You put black olives on pizza not because you love them, but because you need people to know you’re different. You’re that friend who disappears for a month, then reappears at a full moon party with “new energy” and 11 houseplants. You’ve considered starting a podcast about obscure folklore and cults. Honestly, we’d listen.
🍕 Pineapple (a.k.a. “The Rebel with Sauce-Stained Jeans”)
Vibe: You eat drama for breakfast and dessert.
You put pineapple on pizza knowing full well it causes emotional rifts with families and friendships. You’re the kind of person who hits “reply all” on purpose. You’ve definitely said “Let’s just vibe and see what happens” before ending up in a third world country prison. You thrive on chaos, caffeine, and the tears of pizza eating purists.
🍕 Anchovies (a.k.a. “The Dark Academic of Pizza”)
Vibe: Sharp, salty, and possibly legally a wizard.
You’re not just “into anchovies.” You evangelize them. You have opinions. You’ve started sentences with “In postmodern culinary theory…” and you’re not sorry. Your favorite movie is something French, black-and-white, and soul-crushing. You routinely read philosophy books — out loud. To strangers. Possibly even at a pizza place.
🍕 Bacon (a.k.a. “The Flavor Maximalist”)
Vibe: Zero chill. All flavor. Always yelling “YOLO” unironically.
You want life to hit hard and fast. You once ate a breakfast burrito so intense it gave you an existential crisis.
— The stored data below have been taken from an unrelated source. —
(* ===== verification/TaskSpec.v ===== *)
(** Task specifications and request fingerprints: [TaskSpec] of the wire
    protocol, [cloneSpec] (internal/control/service.go), the function identity
    (functions.go) and internal/control/idempotency.go.

    JSON and SHA-256 come as one class, [FingerprintLib].  The requests that use
    the fingerprints are in [ControlService]. *)
From S2P Require Import Prelude Bytes.

Open Scope Z_scope.

(** [logservepb.TaskSpec] *)
Record TaskSpec := {
  ts_TaskId : string;
  ts_TaskName : string;
  ts_FunctionName : string;
  ts_FunctionSource : string;
  ts_FunctionRef : string;
  ts_FunctionHash : string;
  ts_ArgsJson : bytes;
  ts_IdempotencyKey : string;
  ts_WorkflowId : string;
  ts_StepId : string;
  ts_TargetWorkerId : string;
  ts_ActorId : string;
  ts_ActorCallId : string;
  ts_ActorClassName : string;
  ts_ActorClassSource : string;
  ts_ActorMethod : string;
  ts_ActorStateJson : bytes;
  ts_ActorInitArgsJson : bytes;
  ts_ActorEpoch : Z;
  ts_LlmModelName : string;
  ts_LlmModelVersion : string;
  ts_LlmAdapter : string;
  ts_LlmMaxTokens : Z;
  ts_TimeoutMs : Z;
  ts_TaskLeaseEpoch : Z
}.
#[export] Instance TaskSpec_eq_dec : EqDecision TaskSpec.
Proof. solve_decision. Defined.

Definition zero_spec : TaskSpec := {|
  ts_TaskId := ""; ts_TaskName := ""; ts_FunctionName := ""; ts_FunctionSource := ""; ts_FunctionRef := "";
  ts_FunctionHash := ""; ts_ArgsJson := []; ts_IdempotencyKey := ""; ts_WorkflowId := ""; ts_StepId := "";
  ts_TargetWorkerId := ""; ts_ActorId := ""; ts_ActorCallId := ""; ts_ActorClassName := "";
  ts_ActorClassSource := ""; ts_ActorMethod := ""; ts_ActorStateJson := []; ts_ActorInitArgsJson := [];
  ts_ActorEpoch := 0; ts_LlmModelName := ""; ts_LlmModelVersion := ""; ts_LlmAdapter := "";
  ts_LlmMaxTokens := 0; ts_TimeoutMs := 0; ts_TaskLeaseEpoch := 0 |}.

(** [cloneSpec]; nil stays nil. *)
Definition cloneSpec (spec : option TaskSpec) : option TaskSpec :=
  match spec with
  | None => None
  | Some s => Some {|
      ts_TaskId := ts_TaskId s; ts_TaskName := ts_TaskName s; ts_FunctionName := ts_FunctionName s;
      ts_FunctionSource := ts_FunctionSource s; ts_FunctionRef := ts_FunctionRef s;
      ts_FunctionHash := ts_FunctionHash s; ts_ArgsJson := ts_ArgsJson s;
      ts_IdempotencyKey := ts_IdempotencyKey s; ts_WorkflowId := ts_WorkflowId s; ts_StepId := ts_StepId s;
      ts_TargetWorkerId := ts_TargetWorkerId s; ts_ActorId := ts_ActorId s; ts_ActorCallId := ts_ActorCallId s;
      ts_ActorClassName := ts_ActorClassName s; ts_ActorClassSource := ts_ActorClassSource s;
      ts_ActorMethod := ts_ActorMethod s; ts_ActorStateJson := ts_ActorStateJson s;
      ts_ActorInitArgsJson := ts_ActorInitArgsJson s; ts_ActorEpoch := ts_ActorEpoch s;
      ts_LlmModelName := ts_LlmModelName s; ts_LlmModelVersion := ts_LlmModelVersion s;
      ts_LlmAdapter := ts_LlmAdapter s; ts_LlmMaxTokens := ts_LlmMaxTokens s; ts_TimeoutMs := ts_TimeoutMs s;
      ts_TaskLeaseEpoch := ts_TaskLeaseEpoch s |}
  end.

Lemma cloneSpec_id spec : cloneSpec spec = spec.
Proof. by destruct spec as [[]|]. Qed.

(** The assignment [spec.TaskLeaseEpoch = epoch]. *)
Definition with_lease_epoch (s : TaskSpec) (epoch : Z) : TaskSpec := {|
  ts_TaskId := ts_TaskId s; ts_TaskName := ts_TaskName s; ts_FunctionName := ts_FunctionName s;
  ts_FunctionSource := ts_FunctionSource s; ts_FunctionRef := ts_FunctionRef s;
  ts_FunctionHash := ts_FunctionHash s; ts_ArgsJson := ts_ArgsJson s;
  ts_IdempotencyKey := ts_IdempotencyKey s; ts_WorkflowId := ts_WorkflowId s; ts_StepId := ts_StepId s;
  ts_TargetWorkerId := ts_TargetWorkerId s; ts_ActorId := ts_ActorId s; ts_ActorCallId := ts_ActorCallId s;
  ts_ActorClassName := ts_ActorClassName s; ts_ActorClassSource := ts_ActorClassSource s;
  ts_ActorMethod := ts_ActorMethod s; ts_ActorStateJson := ts_ActorStateJson s;
  ts_ActorInitArgsJson := ts_ActorInitArgsJson s; ts_ActorEpoch := ts_ActorEpoch s;
  ts_LlmModelName := ts_LlmModelName s; ts_LlmModelVersion := ts_LlmModelVersion s;
  ts_LlmAdapter := ts_LlmAdapter s; ts_LlmMaxTokens := ts_LlmMaxTokens s; ts_TimeoutMs := ts_TimeoutMs s;
  ts_TaskLeaseEpoch := epoch |}.

(** ** Fingerprints *)

(** JSON values and SHA-256.  A map is the list of its entries, in the order of
    the literal; [json.Marshal] sorts the keys, so the order does not matter. *)
Class FingerprintLib := {
  json_any : Type;
  json_CompactArgs : bytes → option bytes;
  json_Unmarshal_any : bytes → option json_any;
  json_Marshal : list (string * (string + Z + option json_any)) → option bytes;
  sha256_Sum256 : bytes → bytes
}.

Definition hex_digit (z : Z) : Ascii.ascii := Ascii.ascii_of_N (Z.to_N (if z <? 10 then 48 + z else 87 + z)).
(** [hex.EncodeToString] *)
Fixpoint hex_EncodeToString (b : bytes) : string :=
  match b with
  | [] => ""
  | x :: b => String.String (hex_digit (Z_of_byte x / 16)) (String.String (hex_digit (Z_of_byte x mod 16)) (hex_EncodeToString b))
  end.

Inductive idempotency_error := ErrFingerprint | ErrIdempotencyConflict (kind key : string).
#[export] Instance idempotency_error_eq_dec : EqDecision idempotency_error.
Proof. solve_decision. Defined.

(** [ensureIdempotencyFingerprint] *)
Definition ensureIdempotencyFingerprint (kind key existing requested : string) : result idempotency_error unit :=
  if str_empty key || str_empty existing || bool_decide (existing = requested) then Ok ()
  else Err (ErrIdempotencyConflict kind key).

Section Fingerprints.
Context `{FingerprintLib}.

Definition hashFunctionSource (source : string) : string :=
  "sha256:" +:+ hex_EncodeToString (sha256_Sum256 (str_bytes source)).

Definition requiresPythonFunction (spec : TaskSpec) : bool :=
  str_empty (ts_LlmModelName spec) && str_empty (ts_ActorId spec).

Definition taskFunctionIdentity (spec : option TaskSpec) : string :=
  match spec with
  | None => ""
  | Some spec =>
      if negb (str_empty (ts_FunctionHash spec)) then ts_FunctionHash spec
      else if negb (str_empty (ts_FunctionSource spec)) then hashFunctionSource (ts_FunctionSource spec)
      else ""
  end.

(** [jsonValueForFingerprint]; no data is a nil value. *)
Definition jsonValueForFingerprint (data : bytes) : result idempotency_error (option json_any) :=
  match data with
  | [] => Ok None
  | _ =>
      match json_CompactArgs data with
      | None => Err ErrFingerprint
      | Some compact => match json_Unmarshal_any compact with None => Err ErrFingerprint | Some v => Ok (Some v) end
      end
  end.

Definition stableFingerprint (value : list (string * (string + Z + option json_any))) : result idempotency_error string :=
  match json_Marshal value with
  | None => Err ErrFingerprint
  | Some data => Ok (hex_EncodeToString (sha256_Sum256 data))
  end.

(** What a task is identified by. *)
Definition spec_identity (spec : TaskSpec) (args : option json_any) : list (string * (string + Z + option json_any)) := [
  ("task_name", inl (inl (ts_TaskName spec)));
  ("function_name", inl (inl (ts_FunctionName spec)));
  ("function_hash", inl (inl (taskFunctionIdentity (Some spec))));
  ("args_json", inr args);
  ("workflow_id", inl (inl (ts_WorkflowId spec)));
  ("step_id", inl (inl (ts_StepId spec)));
  ("actor_id", inl (inl (ts_ActorId spec)));
  ("actor_class_name", inl (inl (ts_ActorClassName spec)));
  ("actor_class_source", inl (inl (ts_ActorClassSource spec)));
  ("actor_method", inl (inl (ts_ActorMethod spec)));
  ("llm_model_name", inl (inl (ts_LlmModelName spec)));
  ("llm_model_version", inl (inl (ts_LlmModelVersion spec)));
  ("llm_adapter", inl (inl (ts_LlmAdapter spec)));
  ("llm_max_tokens", inl (inr (ts_LlmMaxTokens spec)));
  ("timeout_ms", inl (inr (ts_TimeoutMs spec)))].

Definition taskSpecFingerprint (spec : TaskSpec) : result idempotency_error string :=
  args ← jsonValueForFingerprint (ts_ArgsJson spec);
  stableFingerprint (spec_identity spec args).
End Fingerprints.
You see a pizza and think, “What if it had more meat and grease and a minor heart risk?” You’re passionate, fiery, and definitely the person who double-texts “on accident.”
🍕 Spinach (a.k.a. “The Health Nut in Denial”)
Vibe: Balanced. Controlled. Spiraling silently.
You order spinach on pizza to convince yourself this counts as a salad. You do yoga once a month, mostly to justify the bag of cookies you eat after. You say things like “I just need to detox” while sipping wine from a glitter cup that says “Mommy’s Happy Juice.” You’re holding it together. Barely. With cheese.
Final Slice of Wisdom:
You are what you eat, and some of you are clearly a walking red flag wrapped in crust. That said, pizza — like people — comes in many varieties. Some sweet. Some spicy. Some deeply unhinged with anchovies and pineapple and something called “drizzle.” Whatever your topping of choice, embrace it. Own your flavor. Be your best saucy self.
As long as you’re eating pizza in some form, life is good.